**Records for the exercise**
□ □ □

(** C15: a decided block is appended.  It is stored under the next number, with
    the time of the atropos and the ids of the confirmed events that have a
    payload, in the order of their ids; the epoch is sealed exactly if the block
    is the [MaxEpochBlocks]-th of the epoch or reports cheaters, and then the
    next epoch starts with no blocks, the same validators and its public keys.
    The graph of events and the packs are not changed. *)
Theorem block_appends (s : Service) (cb : cBlock) (confirmed : list Event) bs es :
  store_ok (svc_store s) -> block_state_at (svc_store s) = Some bs -> epoch_state_at (svc_store s) = Some es ->
  Exists (fun e => id (base e) = cb_Atropos cb) confirmed ->
  wp (process_block cb confirmed) (fun r s' => exists atr ids,
    atr ∈ confirmed /\ id (base atr) = cb_Atropos cb /\
    ids ≡ₚ (fun e => id (base e)) <$> filter (fun e => payload (ext e) <> []) confirmed /\
    StronglySorted bytes_le ids /\
    block_appended cb (MkBlock (CreationTime atr) (cb_Atropos cb) ids) bs es s s' r) s.
Proof. apply process_block_spec. Qed.

(** ** The engine *)

(** The engine changes blocks and states only; the epoch advances at most once,
    and only if the event is not refused. *)
Definition epoch_advanced (s s' : Service) (es es' : EpochState V) : Prop :=
  es' = MkEpochState (u32 (es_Epoch es + 1)) (es_Validators es) /\
  PubKeys s' = Some (NewEpochPubKeys (es_Epoch es') (gen_Validators (net_Genesis (svc_net s)))).

Lemma run_consensus_spec sealed c s bs es :
  lawful sealed c -> store_ok (svc_store s) ->
  block_state_at (svc_store s) = Some bs -> epoch_state_at (svc_store s) = Some es ->
  wp (run_consensus c) (fun err s' => store_ok (svc_store s') /\ same_dag (svc_store s) (svc_store s') /\ same_service s s' /\
    exists bs' es', block_state_at (svc_store s') = Some bs' /\ epoch_state_at (svc_store s') = Some es' /\
      ((es' = es /\ PubKeys s' = PubKeys s /\ (sealed = true -> err = None)) \/
       (sealed = false /\ err = None /\ epoch_advanced s s' es es'))) s.
Proof.
  revert sealed s bs es. induction c as [eng err|i k IH|b confirmed k IH]; intros sealed s bs es Hlaw Hok Hbs Hes; cbn [run_consensus].
  - wp_run. inversion Hlaw; subst. split_and!; [done|reflexivity|by split_and!|]. exists bs, es. split_and!; [done|done|]. left. done.
  - inversion Hlaw as [|? ? ? Hk|]; subst. wp_run. apply wp_on_store. eapply wp_mono; [by apply GetEvent_spec|].
    intros r s1 (-> & Hok1 & c1 & ->). exact (IH _ sealed (set_store (set_cEvents c1 (svc_store s)) s) bs es (Hk _) Hok1 Hbs Hes).
  - inversion Hlaw as [| |? ? ? Hex Hn Hv]; subst. wp_run. eapply wp_mono; [by apply (process_block_spec s b confirmed bs es)|].
    intros r s1 (atr & ids & _ & _ & _ & _ & [Hok1 Hd1 Hs1 _ Hbs1 Hes1 Hr Hk1]). subst r.
    destruct (seals (svc_net s) b (u64 (EpochBlocks bs + 1))).
    + eapply wp_mono; [by apply (IH _ true s1 _ _ (Hv _) Hok1 Hbs1 Hes1)|].
      intros err s2 (Hok2 & Hd2 & Hs2 & bs' & es' & Hbs2 & Hes2 & [(-> & Hk2 & Herr)|(? & _)]); [|done].
      split_and!; [done|by etrans|by etrans|]. eexists bs', _. split_and!; [done|done|]. right. split_and!; [done|by apply Herr|].
      split; [done|]. by rewrite Hk2, Hk1.
    + eapply wp_mono; [by apply (IH _ false s1 _ _ Hn Hok1 Hbs1 Hes1)|].
      intros err s2 (Hok2 & Hd2 & Hs2 & bs' & es' & Hbs2 & Hes2 & Hcase).
      split_and!; [done|by etrans|by etrans|]. exists bs', es'. split_and!; [done|done|].
      destruct Hcase as [(-> & Hk2 & Herr)|(_ & -> & -> & Hk2)]; [left|right].
      * by rewrite Hk2, Hk1.
      * split_and!; [done|done|]. split; [done|]. rewrite Hk2. by destruct Hs1 as (-> & _).
Qed.

(** ** Packs *)

Definition open_pack (s : Store) (e : Z) : Z := default 1 (packs_num_at s e).
Definition open_info (s : Store) (e : Z) : PackInfo :=
  default (MkPackInfo (open_pack s e) 0 0 []) (pack_info_at s e (open_pack s e)).

(** Everything but the packs is untouched. *)
Definition same_but_packs (s s' : Store) : Prop :=
  (forall i, event_at s' i = event_at s i) /\ epochDBs s' = epochDBs s /\ epochStore s' = epochStore s /\
  block_state_at s' = block_state_at s /\ epoch_state_at s' = epoch_state_at s.

Definition next_num (s : Store) (e : Z) : Z := u32 (NumOfEvents (open_info s e) + 1).
Definition next_size (s : Store) (e : Z) (ev : Event) : Z := u32 (pi_Size (open_info s e) + u32 (Size ev)).
Definition fills (s : Store) (e : Z) (ev : Event) : bool :=
  (next_num s e >=? maxPackEventsNum) || (next_size s e ev >=? maxPackSize).

(** The event joins the open pack; a pack that is full is closed. *)
Record pack_added (s s' : Store) (e : Z) (ev : Event) : Prop := {
  pa_in : forall e' i x, is_uint 32 e' -> is_uint 32 i ->
    in_pack s' e' i x <-> in_pack s e' i x \/ (e' = e /\ i = open_pack s e /\ x = id (base ev));
  pa_info : exists hs, forall e' i, is_uint 32 e' -> is_uint 32 i ->
    pack_info_at s' e' i = if decide (e' = e /\ i = open_pack s e)
      then Some (MkPackInfo (open_pack s e) (next_size s e ev) (next_num s e) hs) else pack_info_at s e' i;
  pa_num : forall e', is_uint 32 e' ->
    packs_num_at s' e' = if decide (e' = e /\ fills s e ev = true) then Some (u32 (open_pack s e + 1)) else packs_num_at s e'
}.

Definition heads_are_ids (s : Store) : Prop := forall k, is_Some (cur_heads s !! k) -> length k = 32%nat.

Lemma AddToPack_in s e i x : store_ok s -> is_uint 32 e -> is_uint 32 i -> length x = 32%nat ->
  wp (AddToPack e i x) (fun _ s' => store_ok s' /\ (exists t, s' = set_Packs t s) /\
    forall e' i' y, is_uint 32 e' -> is_uint 32 i' -> in_pack s' e' i' y <-> in_pack s e' i' y \/ (e' = e /\ i' = i /\ y = x)) s.
Proof.
  intros Hok He Hi Hx. eapply wp_mono; [by apply AddToPack_spec|]. intros _ s' (Hok' & t & -> & Ht).
  split_and!; [done|eauto|]. intros e' i' y He' Hi'. unfold in_pack. cbn [Packs set_Packs]. rewrite Ht.
  destruct (decide (pack_key e i ++ x = pack_key e' i' ++ y)) as [E|Hne].
  - rewrite E, lookup_insert_eq. apply app_inj_1 in E as [E1 ->]; [|by rewrite !pack_key_length].
    apply pack_key_inj in E1 as [-> ->]; [|done..]. split; [by right|eauto].
  - rewrite lookup_insert_ne by done. split; [by left|]. intros [?|(-> & -> & ->)]; done.
Qed.
Lemma processEvent_flushes e : flushes (fun r => r = None) (processEvent e).
Proof.
  unfold processEvent. apply flushes_after; [frame|intros st]. destruct st; [by apply flushes_frames; frame|].
  apply flushes_after; [frame|intros known]. destruct known; [by apply flushes_frames; frame|].
  apply flushes_after; [frame|intros [vs ep]]. destruct (epochcheck_validate vs ep e); [|by apply flushes_frames; frame..].
  apply flushes_after; [frame|intros old]. apply flushes_after; [frame|intros _]. apply flushes_after; [frame|intros eng].
  apply flushes_after; [apply (run_consensus_frames same_disk); try done; intros A m; apply disk_store|].
  intros [x|]; [by apply flushes_frames; frame|]. unfold onConnected, packsOnNewEvent, packsOnNewEpoch, send.
  apply flushes_after; [frame|intros _]. apply flushes_after; [by apply (OnNewEvent_frames same_disk)|intros _].
  apply flushes_after; [frame|intros new]. apply flushes_after; [frame|intros _]. apply Commit_flushes.
Qed.

Lemma set_open (s : Store) E : epochStore s = Some E -> set_epochStore (Some E) s = s.
Proof. destruct s. cbn. by intros ->. Qed.

(** A running node: consistent, with a chain of [n] blocks after the genesis,
    and a state on disk it can restart from. *)
Record running (s : Service) (es : EpochState V) (n : Z) (b0 : Block) : Prop := {
  ru_node : node_ok s es;
  ru_chain : chain_ok (svc_store s) n;
  ru_genesis : block_at (svc_store s) 0 = Some b0;
  ru_disk : durable (disk s) b0
}.

Lemma running_durable s es n b0 : running s es n b0 -> durable (svc_store s) b0.
Proof.
  intros [(He & _ & Hd & Hp & _) Hc Hg _]. constructor; [|by exists n|done]. exists es. split_and!; [done| |done].
  by rewrite set_open by apply Hd.
Qed.
Lemma emit_consistent_witness :
  emitted sample_node (genesis_epoch short_net) (EmitEvent (V := Z) 0 sample_node).
Proof.
  destruct sample_node_ok as (Hn & Hev & Hem & Hop). apply emit_consistent.
  - exact Hn.
  - rewrite Hem. exact Emitter.Sample.sample_config_ok.
  - intros i e He. unfold v_event, service_view in He. rewrite Hev in He. discriminate He.
  - rewrite Hem. split; reflexivity || discriminate.
  - reflexivity.
  - rewrite Hop. reflexivity.
Defined.

End Sample.
End ServiceWorld.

□ □ □

**Task instructions**
Using only the data above, copy out the lines that include the word "unfold".

**Your solution**
  split_and!; [done|eauto|]. intros e' i' y He' Hi'. unfold in_pack. cbn [Packs set_Packs]. rewrite Ht.
  unfold processEvent. apply flushes_after; [frame|intros st]. destruct st; [by apply flushes_frames; frame|].
  intros [x|]; [by apply flushes_frames; frame|]. unfold onConnected, packsOnNewEvent, packsOnNewEpoch, send.
  - intros i e He. unfold v_event, service_view in He. rewrite Hev in He. discriminate He.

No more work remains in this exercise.